BMMCs were treated with 2 µM (A) or the indicated concentrations (B) of Dex at the indicated times in (A) or simultaneously with IL-33 (50 ng/ml) in (B). Cells were stimulated with IL-33 for 6 h, and supernatants were analyzed by ELISA. Dotted line: background cytokine production without activation. (C) BMMCs were treated with 1 µM Dex as in (B) and assessed for TNF production by intracellular staining and flow cytometry. Dot plots are representative of 3 BMMC populations. Numbers indicate percentage of cells positive for TNF. Quantification of vehicle- or Dex-treated cells (bottom). (D) RT-qPCR of cytokine mRNAs isolated from BMMCs 2 h after treatment with 1 µM Dex as in (B). Fold induction was calculated by normalizing treatment groups to the vehicle-treated, unactivated group.
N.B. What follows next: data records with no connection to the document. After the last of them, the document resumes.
(** symlink.bpf.c *)
Definition symlink_e : program := λ k regs id, mk_body id LINX_SYSCALL_TYPE_ENTER (-1) [].
Definition symlink_x : program := λ k regs ret, mk_body (get_syscall_id regs) LINX_SYSCALL_TYPE_EXIT ret
  [store_charpointer (uint64 (get_pt_regs_argumnet regs 0)) LINX_CHARBUF_MAX_SIZE USER;
   store_charpointer (uint64 (get_pt_regs_argumnet regs 1)) LINX_CHARBUF_MAX_SIZE USER].

(** readlink.bpf.c *)
Definition readlink_e : program := λ k regs id, mk_body id LINX_SYSCALL_TYPE_ENTER (-1) [].
Definition readlink_x : program := λ k regs ret, mk_body (get_syscall_id regs) LINX_SYSCALL_TYPE_EXIT ret
  [store_charpointer (uint64 (get_pt_regs_argumnet regs 0)) LINX_CHARBUF_MAX_SIZE USER;
   store_charpointer (uint64 (get_pt_regs_argumnet regs 1)) LINX_CHARBUF_MAX_SIZE USER;
   store_s32 (int32 (get_pt_regs_argumnet regs 2))].

(** chmod.bpf.c *)
Definition chmod_e : program := λ k regs id, mk_body id LINX_SYSCALL_TYPE_ENTER (-1) [].
Definition chmod_x : program := λ k regs ret, mk_body (get_syscall_id regs) LINX_SYSCALL_TYPE_EXIT ret
  [store_charpointer (uint64 (get_pt_regs_argumnet regs 0)) LINX_CHARBUF_MAX_SIZE USER;
   store_u16 (uint16 (get_pt_regs_argumnet regs 1))].

(** fchmod.bpf.c *)
Definition fchmod_e : program := λ k regs id, mk_body id LINX_SYSCALL_TYPE_ENTER (-1) [].
Definition fchmod_x : program := λ k regs ret, mk_body (get_syscall_id regs) LINX_SYSCALL_TYPE_EXIT ret
  [store_u32 (uint32 (get_pt_regs_argumnet regs 0));
   store_u16 (uint16 (get_pt_regs_argumnet regs 1))].

(** chown.bpf.c *)
Definition chown_e : program := λ k regs id, mk_body id LINX_SYSCALL_TYPE_ENTER (-1) [].
Definition chown_x : program := λ k regs ret, mk_body (get_syscall_id regs) LINX_SYSCALL_TYPE_EXIT ret
  [store_charpointer (uint64 (get_pt_regs_argumnet regs 0)) LINX_CHARBUF_MAX_SIZE USER;
   store_u32 (uint32 (get_pt_regs_argumnet regs 1));
   store_u32 (uint32 (get_pt_regs_argumnet regs 2))].

(** fchown.bpf.c *)
Definition fchown_e : program := λ k regs id, mk_body id LINX_SYSCALL_TYPE_ENTER (-1) [].
Definition fchown_x : program := λ k regs ret, mk_body (get_syscall_id regs) LINX_SYSCALL_TYPE_EXIT ret
  [store_u32 (uint32 (get_pt_regs_argumnet regs 0));
   store_u32 (uint32 (get_pt_regs_argumnet regs 1));
   store_u32 (uint32 (get_pt_regs_argumnet regs 2))].

(** lchown.bpf.c *)
Definition lchown_e : program := λ k regs id, mk_body id LINX_SYSCALL_TYPE_ENTER (-1) [].
Definition lchown_x : program := λ k regs ret, mk_body (get_syscall_id regs) LINX_SYSCALL_TYPE_EXIT ret
  [store_charpointer (uint64 (get_pt_regs_argumnet regs 0)) LINX_CHARBUF_MAX_SIZE USER;
   store_u32 (uint32 (get_pt_regs_argumnet regs 1));
   store_u32 (uint32 (get_pt_regs_argumnet regs 2))].

(** umask.bpf.c *)
Definition umask_e : program := λ k regs id, mk_body id LINX_SYSCALL_TYPE_ENTER (-1) [].
Definition umask_x : program := λ k regs ret, mk_body (get_syscall_id regs) LINX_SYSCALL_TYPE_EXIT ret
  [store_s32 (int32 (get_pt_regs_argumnet regs 0))].

(** gettimeofday.bpf.c *)
Definition gettimeofday_e : program := λ k regs id, mk_body id LINX_SYSCALL_TYPE_ENTER (-1) [].
Definition gettimeofday_x : program := λ k regs ret, mk_body (get_syscall_id regs) LINX_SYSCALL_TYPE_EXIT ret
  [store_u64 (uint64 (get_pt_regs_argumnet regs 0));
   store_u64 (uint64 (get_pt_regs_argumnet regs 1))].

(** getrlimit.bpf.c *)
Definition getrlimit_e : program := λ k regs id, mk_body id LINX_SYSCALL_TYPE_ENTER (-1) [].
Definition getrlimit_x : program := λ k regs ret, mk_body (get_syscall_id regs) LINX_SYSCALL_TYPE_EXIT ret
  [store_u32 (uint32 (get_pt_regs_argumnet regs 0));
   store_u64 (uint64 (get_pt_regs_argumnet regs 1))].

(** getrusage.bpf.c *)
Definition getrusage_e : program := λ k regs id, mk_body id LINX_SYSCALL_TYPE_ENTER (-1) [].
Definition getrusage_x : program := λ k regs ret, mk_body (get_syscall_id regs) LINX_SYSCALL_TYPE_EXIT ret
  [store_s32 (int32 (get_pt_regs_argumnet regs 0));
   store_u64 (uint64 (get_pt_regs_argumnet regs 1))].

(** sysinfo.bpf.c *)
Definition sysinfo_e : program := λ k regs id, mk_body id LINX_SYSCALL_TYPE_ENTER (-1) [].
Definition sysinfo_x : program := λ k regs ret, mk_body (get_syscall_id regs) LINX_SYSCALL_TYPE_EXIT ret
  [store_u64 (uint64 (get_pt_regs_argumnet regs 0))].

(** times.bpf.c *)
Definition times_e : program := λ k regs id, mk_body id LINX_SYSCALL_TYPE_ENTER (-1) [].
Definition times_x : program := λ k regs ret, mk_body (get_syscall_id regs) LINX_SYSCALL_TYPE_EXIT ret
  [store_u64 (uint64 (get_pt_regs_argumnet regs 0))].

(** ptrace.bpf.c *)
Definition ptrace_e : program := λ k regs id, mk_body id LINX_SYSCALL_TYPE_ENTER (-1) [].
Definition ptrace_x : program := λ k regs ret, mk_body (get_syscall_id regs) LINX_SYSCALL_TYPE_EXIT ret
  [store_s64 (int64 (get_pt_regs_argumnet regs 0));
   store_s64 (int64 (get_pt_regs_argumnet regs 1));
   store_u64 (uint64 (get_pt_regs_argumnet regs 2));
   store_u64 (uint64 (get_pt_regs_argumnet regs 3))].

(** getuid.bpf.c *)
Definition getuid_e : program := λ k regs id, mk_body id LINX_SYSCALL_TYPE_ENTER (-1) [].
Definition getuid_x : program := λ k regs ret, mk_body (get_syscall_id regs) LINX_SYSCALL_TYPE_EXIT ret
  [].

(** syslog.bpf.c *)
Definition syslog_e : program := λ k regs id, mk_body id LINX_SYSCALL_TYPE_ENTER (-1) [].
Definition syslog_x : program := λ k regs ret, mk_body (get_syscall_id regs) LINX_SYSCALL_TYPE_EXIT ret
  [store_s32 (int32 (get_pt_regs_argumnet regs 0));
   store_charpointer (uint64 (get_pt_regs_argumnet regs 1)) LINX_CHARBUF_MAX_SIZE USER;
   store_s32 (int32 (get_pt_regs_argumnet regs 2))].

(** getgid.bpf.c *)
Definition getgid_e : program := λ k regs id, mk_body id LINX_SYSCALL_TYPE_ENTER (-1) [].
Definition getgid_x : program := λ k regs ret, mk_body (get_syscall_id regs) LINX_SYSCALL_TYPE_EXIT ret
  [].

(** setuid.bpf.c *)
Definition setuid_e : program := λ k regs id, mk_body id LINX_SYSCALL_TYPE_ENTER (-1) [].
Definition setuid_x : program := λ k regs ret, mk_body (get_syscall_id regs) LINX_SYSCALL_TYPE_EXIT ret
  [store_u32 (uint32 (get_pt_regs_argumnet regs 0))].

(** setgid.bpf.c *)
Definition setgid_e : program := λ k regs id, mk_body id LINX_SYSCALL_TYPE_ENTER (-1) [].
Definition setgid_x : program := λ k regs ret, mk_body (get_syscall_id regs) LINX_SYSCALL_TYPE_EXIT ret
  [store_u32 (uint32 (get_pt_regs_argumnet regs 0))].

(** geteuid.bpf.c *)
Definition geteuid_e : program := λ k regs id, mk_body id LINX_SYSCALL_TYPE_ENTER (-1) [].
Definition geteuid_x : program := λ k regs ret, mk_body (get_syscall_id regs) LINX_SYSCALL_TYPE_EXIT ret
  [].

(** getegid.bpf.c *)
Definition getegid_e : program := λ k regs id, mk_body id LINX_SYSCALL_TYPE_ENTER (-1) [].
Definition getegid_x : program := λ k regs ret, mk_body (get_syscall_id regs) LINX_SYSCALL_TYPE_EXIT ret
  [].

(** setpgid.bpf.c *)
Definition setpgid_e : program := λ k regs id, mk_body id LINX_SYSCALL_TYPE_ENTER (-1) [].
Definition setpgid_x : program := λ k regs ret, mk_body (get_syscall_id regs) LINX_SYSCALL_TYPE_EXIT ret
  [store_s32 (int32 (get_pt_regs_argumnet regs 0));
   store_s32 (int32 (get_pt_regs_argumnet regs 1))].

(** getppid.bpf.c *)
Definition getppid_e : program := λ k regs id, mk_body id LINX_SYSCALL_TYPE_ENTER (-1) [].
Definition getppid_x : program := λ k regs ret, mk_body (get_syscall_id regs) LINX_SYSCALL_TYPE_EXIT ret
  [].

(** getpgrp.bpf.c *)
Definition getpgrp_e : program := λ k regs id, mk_body id LINX_SYSCALL_TYPE_ENTER (-1) [].
Definition getpgrp_x : program := λ k regs ret, mk_body (get_syscall_id regs) LINX_SYSCALL_TYPE_EXIT ret
  [].

(** setsid.bpf.c *)
Definition setsid_e : program := λ k regs id, mk_body id LINX_SYSCALL_TYPE_ENTER (-1) [].
Definition setsid_x : program := λ k regs ret, mk_body (get_syscall_id regs) LINX_SYSCALL_TYPE_EXIT ret
  [].

(** setreuid.bpf.c *)
Definition setreuid_e : program := λ k regs id, mk_body id LINX_SYSCALL_TYPE_ENTER (-1) [].
Definition setreuid_x : program := λ k regs ret, mk_body (get_syscall_id regs) LINX_SYSCALL_TYPE_EXIT ret
  [store_u32 (uint32 (get_pt_regs_argumnet regs 0));
   store_u32 (uint32 (get_pt_regs_argumnet regs 1))].

(** setregid.bpf.c *)
Definition setregid_e : program := λ k regs id, mk_body id LINX_SYSCALL_TYPE_ENTER (-1) [].
Definition setregid_x : program := λ k regs ret, mk_body (get_syscall_id regs) LINX_SYSCALL_TYPE_EXIT ret
  [store_u32 (uint32 (get_pt_regs_argumnet regs 0));
   store_u32 (uint32 (get_pt_regs_argumnet regs 1))].

(** getgroups.bpf.c *)
Definition getgroups_e : program := λ k regs id, mk_body id LINX_SYSCALL_TYPE_ENTER (-1) [].
Definition getgroups_x : program := λ k regs ret, mk_body (get_syscall_id regs) LINX_SYSCALL_TYPE_EXIT ret
  [store_s32 (int32 (get_pt_regs_argumnet regs 0));
   store_u32 (user_uint32 k (get_pt_regs_argumnet regs 1))].

(** setgroups.bpf.c *)
Definition setgroups_e : program := λ k regs id, mk_body id LINX_SYSCALL_TYPE_ENTER (-1) [].
Definition setgroups_x : program := λ k regs ret, mk_body (get_syscall_id regs) LINX_SYSCALL_TYPE_EXIT ret
  [store_s32 (int32 (get_pt_regs_argumnet regs 0));
   store_u32 (user_uint32 k (get_pt_regs_argumnet regs 1))].

(** setresuid.bpf.c *)
Definition setresuid_e : program := λ k regs id, mk_body id LINX_SYSCALL_TYPE_ENTER (-1) [].
Definition setresuid_x : program := λ k regs ret, mk_body (get_syscall_id regs) LINX_SYSCALL_TYPE_EXIT ret
  [store_u32 (uint32 (get_pt_regs_argumnet regs 0));
   store_u32 (uint32 (get_pt_regs_argumnet regs 1));
   store_u32 (uint32 (get_pt_regs_argumnet regs 2))].

(** getresuid.bpf.c *)
Definition getresuid_e : program := λ k regs id, mk_body id LINX_SYSCALL_TYPE_ENTER (-1) [].
Definition getresuid_x : program := λ k regs ret, mk_body (get_syscall_id regs) LINX_SYSCALL_TYPE_EXIT ret
  [store_u32 (user_uint32 k (get_pt_regs_argumnet regs 0));
   store_u32 (user_uint32 k (get_pt_regs_argumnet regs 1));
   store_u32 (user_uint32 k (get_pt_regs_argumnet regs 2))].

(** setresgid.bpf.c *)
Definition setresgid_e : program := λ k regs id, mk_body id LINX_SYSCALL_TYPE_ENTER (-1) [].
Definition setresgid_x : program := λ k regs ret, mk_body (get_syscall_id regs) LINX_SYSCALL_TYPE_EXIT ret
  [store_u32 (uint32 (get_pt_regs_argumnet regs 0));
   store_u32 (uint32 (get_pt_regs_argumnet regs 1));
   store_u32 (uint32 (get_pt_regs_argumnet regs 2))].

(** getresgid.bpf.c *)
Definition getresgid_e : program := λ k regs id, mk_body id LINX_SYSCALL_TYPE_ENTER (-1) [].
Definition getresgid_x : program := λ k regs ret, mk_body (get_syscall_id regs) LINX_SYSCALL_TYPE_EXIT ret
  [store_u32 (user_uint32 k (get_pt_regs_argumnet regs 0));
   store_u32 (user_uint32 k (get_pt_regs_argumnet regs 1));
   store_u32 (user_uint32 k (get_pt_regs_argumnet regs 2))].

(** getpgid.bpf.c *)
Definition getpgid_e : program := λ k regs id, mk_body id LINX_SYSCALL_TYPE_ENTER (-1) [].
Definition getpgid_x : program := λ k regs ret, mk_body (get_syscall_id regs) LINX_SYSCALL_TYPE_EXIT ret
  [store_s32 (int32 (get_pt_regs_argumnet regs 0))].

(** setfsuid.bpf.c *)
Definition setfsuid_e : program := λ k regs id, mk_body id LINX_SYSCALL_TYPE_ENTER (-1) [].
Definition setfsuid_x : program := λ k regs ret, mk_body (get_syscall_id regs) LINX_SYSCALL_TYPE_EXIT ret
  [store_u32 (uint32 (get_pt_regs_argumnet regs 0))].

(** setfsgid.bpf.c *)
Definition setfsgid_e : program := λ k regs id, mk_body id LINX_SYSCALL_TYPE_ENTER (-1) [].
Definition setfsgid_x : program := λ k regs ret, mk_body (get_syscall_id regs) LINX_SYSCALL_TYPE_EXIT ret
  [store_u32 (uint32 (get_pt_regs_argumnet regs 0))].

(** getsid.bpf.c *)
Definition getsid_e : program := λ k regs id, mk_body id LINX_SYSCALL_TYPE_ENTER (-1) [].
Definition getsid_x : program := λ k regs ret, mk_body (get_syscall_id regs) LINX_SYSCALL_TYPE_EXIT ret
  [store_s32 (int32 (get_pt_regs_argumnet regs 0))].

(** capget.bpf.c *)
Definition capget_e : program := λ k regs id, mk_body id LINX_SYSCALL_TYPE_ENTER (-1) [].
Definition capget_x : program := λ k regs ret, mk_body (get_syscall_id regs) LINX_SYSCALL_TYPE_EXIT ret
  [store_u64 (uint64 (get_pt_regs_argumnet regs 0));
   store_u64 (uint64 (get_pt_regs_argumnet regs 1))].

(** capset.bpf.c *)
Definition capset_e : program := λ k regs id, mk_body id LINX_SYSCALL_TYPE_ENTER (-1) [].
Definition capset_x : program := λ k regs ret, mk_body (get_syscall_id regs) LINX_SYSCALL_TYPE_EXIT ret
  [store_u64 (uint64 (get_pt_regs_argumnet regs 0));
   store_u64 (uint64 (get_pt_regs_argumnet regs 1))].

(** rt_sigpending.bpf.c *)
Definition rt_sigpending_e : program := λ k regs id, mk_body id LINX_SYSCALL_TYPE_ENTER (-1) [].
Definition rt_sigpending_x : program := λ k regs ret, mk_body (get_syscall_id regs) LINX_SYSCALL_TYPE_EXIT ret
  [store_u64 (uint64 (get_pt_regs_argumnet regs 0));
   store_u64 (uint64 (get_pt_regs_argumnet regs 1))].

(** rt_sigtimedwait.bpf.c *)
Definition rt_sigtimedwait_e : program := λ k regs id, mk_body id LINX_SYSCALL_TYPE_ENTER (-1) [].
Definition rt_sigtimedwait_x : program := λ k regs ret, mk_body (get_syscall_id regs) LINX_SYSCALL_TYPE_EXIT ret
  [store_u64 (uint64 (get_pt_regs_argumnet regs 0));
   store_u64 (uint64 (get_pt_regs_argumnet regs 1));
   store_u64 (uint64 (get_pt_regs_argumnet regs 2));
   store_u64 (uint64 (get_pt_regs_argumnet regs 3))].

(** rt_sigqueueinfo.bpf.c *)
Definition rt_sigqueueinfo_e : program := λ k regs id, mk_body id LINX_SYSCALL_TYPE_ENTER (-1) [].
Definition rt_sigqueueinfo_x : program := λ k regs ret, mk_body (get_syscall_id regs) LINX_SYSCALL_TYPE_EXIT ret
  [store_s32 (int32 (get_pt_regs_argumnet regs 0));
   store_s32 (int32 (get_pt_regs_argumnet regs 1));
   store_u64 (uint64 (get_pt_regs_argumnet regs 2))].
Data shown are representative of 3 (A–C) or an average of 2 (D) independent experiments performed in triplicate. Unpaired Student t tests were performed to compare the vehicle-treated cells to the drug-treated cells at each time point in (A). Dunnett’s multiple-comparison test was performed to compare each group treated with a particular dose of the drug with the control group that was treated only with the vehicle in (B). Tukey’s multiple-comparison test was used to calculate the P-values in (D) . *P < 0.05; ***P < 0.001; ****P < 0.0001.